All digital signal processors are essentially a bank of filters, that enable the user to manipulate frequencies and mimic analog filters.
DIGITAL FILTERS | ANALOG FILTERS |
High Accuracy | Less Accuracy – Component Tolerances |
Linear Phase (FIR Filters) | Non-Linear Phase |
No Drift Due to Component Variations | Drift Due to Component Variations |
Flexible, Adaptive Filtering Possible | Adaptive Filters Difficult |
Easy to Simulate and Design | Difficult to Simulate and Design |
Computation Must be Completed in Sampling Period – Limits Real Time Operation | Analog Filters Required at High Frequencies and for Anti-Aliasing Filters |
Requires High Performance ADC, DAC & DSP | No AOC, OAC, or OSP Required |
Most analog filters such as high pass, bandpass or low pass filters in the frequency domain can be modeled in the digital domain. Generally most filters are implemented using the Finite Impulse Response (FIR) or Infinite Impulse Response (IIR) models.
IIR FILTERS | FIR FILTERS |
More Efficient | Less Efficient |
Analog Equivalent | No Analog Equivalent |
May Be Unstable | Always Stable |
Non-Linear Phase Response | Linear Phase Response |
More Ringing on Glitches | Less Ringing on Glitches |
CAD Design Packages | CAD Design Packages Available |
No Efficiency Gained by Decimation Available | Decimation Increases Efficiency |
Unlike analog filters, the characteristics of digital filters can easily be changed simply by modifying the filter coefficients. This makes digital filters attractive in communications applications such as adaptive equalization, echo cancellation, noise reduction, speech analysis and synthesis, etc.
Applications of DSP in professional audio
DSP finds diverse applications across many domains in professional audio, including automatic mic mixing, gain sharing mixers, matrix mixing, parametric equalisers, feedback suppression, compression, limiting etc.
While most leading brands offer most of the above in a single unit as general purpose DSP devices, there are others that are purpose built for applications such as far end conferencing, sound reinforcement, speech processing, feedback elimination, loudspeaker processing and so on.

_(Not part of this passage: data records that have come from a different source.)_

Lemma reconcilePdb_trace ctx o s e s' :
  reconcilePdb P ctx o s = (e, s') →
  ∃ t, trace s' = (trace s ++ Entered StepPdb :: t)%list ∧ entered t = [].
Proof.
  unfold reconcilePdb. intros Hrun.
  run; rewrite <-?(assoc_L (++)); simpl; eauto.
Qed.

(** Rebuild the trace of a pass from the traces of its steps. *)
Ltac chain_traces :=
  repeat match goal with
         | T : trace ?s' = _ |- context [trace ?s'] => rewrite T
         end;
  rewrite <-?(assoc_L (++)); simpl.

(** C7. Spec reconciliation enters the per-kind reconcilers in the order
    Service, PersistentVolumeClaim, Deployment, ConfigMap,
    PodDisruptionBudget. The reconcilers it has entered when it returns
    are a prefix of that order: it stops after the first one that
    returns an error and returns that error, and it stops after the
    Deployment reconciler when that one signals a requeue, returning the
    requeue without entering the ConfigMap and PodDisruptionBudget
    reconcilers; only when the first four succeed without a requeue
    does it enter all five. *)
Theorem reconcileSpec_order ctx o s e1 s1 e2 s2 r3 e3 s3 e4 s4 e5 s5 out s' :
  reconcileService P ctx o s = (e1, s1) →
  reconcilePVC P ctx o s1 = (e2, s2) →
  reconcileDeployment P ctx o s2 = ((r3, e3), s3) →
  reconcileLimitsConfigMap P ctx o s3 = (e4, s4) →
  reconcilePdb P ctx o s4 = (e5, s5) →
  reconcileSpec P ctx o s = (out, s') →
  (∀ err, e1 = Some err →
     out = (ctrl.zero, Some err) ∧ s' = s1
     ∧ entered (added s s') = take 1 specOrder)
  ∧ (e1 = None → ∀ err, e2 = Some err →
     out = (ctrl.zero, Some err) ∧ s' = s2
     ∧ entered (added s s') = take 2 specOrder)
  ∧ (e1 = None → e2 = None → ctrl.Requeue r3 = true →
     out = (r3, None) ∧ s' = s3
     ∧ entered (added s s') = take 3 specOrder)
  ∧ (e1 = None → e2 = None → ctrl.Requeue r3 = false → ∀ err, e3 = Some err →
     out = (ctrl.zero, Some err) ∧ s' = s3
     ∧ entered (added s s') = take 3 specOrder)
  ∧ (e1 = None → e2 = None → ctrl.Requeue r3 = false → e3 = None →
     ∀ err, e4 = Some err →
     out = (ctrl.zero, Some err) ∧ s' = s4
     ∧ entered (added s s') = take 4 specOrder)
  ∧ (e1 = None → e2 = None → ctrl.Requeue r3 = false → e3 = None →
     e4 = None →
     out = (ctrl.zero, e5) ∧ s' = s5
     ∧ entered (added s s') = specOrder).
Proof.
  intros H1 H2 H3 H4 H5 Hspec.
  pose proof (reconcileService_trace _ _ _ _ _ H1) as T1.
  pose proof (reconcilePVC_trace _ _ _ _ _ H2) as T2.
  pose proof (reconcileDeployment_trace _ _ _ _ _ H3) as T3.
  pose proof (reconcileLimitsConfigMap_trace _ _ _ _ _ H4) as T4.
  destruct (reconcilePdb_trace _ _ _ _ _ H5) as (t5 & T5 & E5).
  unfold reconcileSpec in Hspec. unfold_monad. rewrite H1 in Hspec.
  split_and!.
  - intros err ->. simplify_eq.
    split_and!; [done..|]. erewrite added_app; [|by chain_traces]. done.
  - intros -> err ->. rewrite H2 in Hspec. simplify_eq.
    split_and!; [done..|]. erewrite added_app; [|by chain_traces]. done.
  - intros -> -> Hrequeue. rewrite H2, H3, Hrequeue in Hspec. simplify_eq.
    split_and!; [done..|]. erewrite added_app; [|by chain_traces]. done.
  - intros -> -> Hrequeue err ->. rewrite H2, H3, Hrequeue in Hspec.
    simplify_eq.
    split_and!; [done..|]. erewrite added_app; [|by chain_traces]. done.
  - intros -> -> Hrequeue -> err ->.
    rewrite H2, H3, Hrequeue, H4 in Hspec. simplify_eq.
    split_and!; [done..|]. erewrite added_app; [|by chain_traces]. done.
  - intros -> -> Hrequeue -> ->.
    rewrite H2, H3, Hrequeue, H4, H5 in Hspec.
    assert (out = (ctrl.zero, e5) ∧ s' = s5) as [-> ->]
      by (destruct e5; by simplify_eq).
    split_and!; [done..|]. erewrite added_app; [|by chain_traces].
    simpl. by rewrite E5.
Qed.

(** C8. When the Service and PersistentVolumeClaim reconcilers succeed
    and the Deployment reconciler returns a requeue signal together with
    an error, spec reconciliation returns that requeue result with a nil
    error: the error is dropped. *)
Theorem reconcileSpec_requeue_drops_error ctx o s s1 s2 r3 err s3 :
  reconcileService P ctx o s = (None, s1) →
  reconcilePVC P ctx o s1 = (None, s2) →
  reconcileDeployment P ctx o s2 = ((r3, Some err), s3) →
  ctrl.Requeue r3 = true →
  reconcileSpec P ctx o s = ((r3, None), s3).
Proof.
  intros H1 H2 H3 Hrequeue. unfold reconcileSpec. unfold_monad.
  by rewrite H1, H2, H3, Hrequeue.
Qed.

(** C6. For a declaration without a disruption-budget policy,
    PodDisruptionBudget reconciliation, called as [Reconcile] calls it
    (with a logger in the context), looks the budget up under the
    declaration's namespace and the derived name. A not-found answer is
    a success and nothing is deleted; a budget that already carries a
    deletion timestamp is a success and nothing is deleted; a budget
    without one is deleted, and the result is that of the deletion. Any
    other lookup error is returned. *)
Theorem reconcilePdb_removes_budget eventCtx logger o s r w1 e s' :
  LimitadorSpec.PodDisruptionBudget (Limitador.Spec o) = None →
  GetResource P (budgetKey P o) (world s) = (r, w1) →
  reconcilePdb P (logr.NewContext eventCtx logger) o s = (e, s') →
  (∀ err, r = Err err →
     e = (if errors.IsNotFound err then None else Some err)
     ∧ world s' = w1
     ∧ added s s' = [Entered StepPdb; Got (budgetKey P o)])
  ∧ (∀ pdb ts, r = Ok pdb →
     metav1.DeletionTimestamp (policyv1.ObjectMeta pdb) = Some ts →
     e = None ∧ world s' = w1
     ∧ added s s' = [Entered StepPdb; Got (budgetKey P o)])
  ∧ (∀ pdb, r = Ok pdb →
     metav1.DeletionTimestamp (policyv1.ObjectMeta pdb) = None →
     (e, world s') = DeleteResource P pdb w1
     ∧ added s s' = [Entered StepPdb; Got (budgetKey P o); Deleted pdb]).
Proof.
  intros Hpolicy Hget Hrun.
  unfold reconcilePdb, logr.FromContext, logr.NewContext in Hrun.
  simpl in Hrun. rewrite Hpolicy in Hrun. unfold budgetKey in *.
  unfold_monad. simpl in Hrun. rewrite Hget in Hrun. simpl in Hrun.
  split_and!.
  - intros err ->. destruct (errors.IsNotFound err); simplify_eq/=;
      (split_and!; [done..|]); apply added_app; simpl;
      by rewrite <-(assoc_L (++)).
  - intros pdb ts -> Hts. rewrite Hts in Hrun. simplify_eq/=.
    split_and!; [done..|]. apply added_app. simpl.
    by rewrite <-(assoc_L (++)).
  - intros pdb -> Hts. rewrite Hts in Hrun. simpl in Hrun.
    destruct (DeleteResource P pdb w1) as [[err|] w2]; simplify_eq/=;
      (split; [done|]); apply added_app; simpl;
      by rewrite <-!(assoc_L (++)).
Qed.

Again, within DSP devices, most of these are either fixed path or open architecture that allow the user to create their own processing chain. Fixed path DSPs are usually designed for a set of certain applications, while open architecture may be used for multiple applications. As a downside, these may not be optimized for any application thus taking a one-size-fits-all approach.
Some of the earliest examples of fixed path purpose designed DSP have been in speech processing by automating the function of an operator manning an audio console. This is particularly useful in meeting room, conferencing facilities or classrooms where its either not feasible or impractical to have an audio mixing console. Some of the more popular models include the Shure SCM 810 and the Automix from Peavey. Other manufacturers such as Rane and Biamp also made analog automixers. The digital counterpart of these products have been implemented as DSP programmable software blocks as below.
Similar to this, we can see that analog products like graphic and parametric equalizers are now available in their digital avatars, as part of DSP hardware.
Most of these software implementations are primarily filter designs based on IIR filters, which are then modeled using software such as Matlab and then a familiar GUI is skinned on for familiarity, as may be seen above. This ensures that the operator/engineer has the same familiar look and feel as the original analog product.
Most open architecture DSP will allow multiple equalisers on each input and outputs, depending on the availability of overall DSP processing resources. Similarly, a bank of filters may be used to shape the output waveform to suit the application.
Amongst adaptive filter implementations, the acoustic echo cancellation remains one of the more popular ones with extensive usage in conferencing products that involve multiple microphones and need connecting over voice or video links.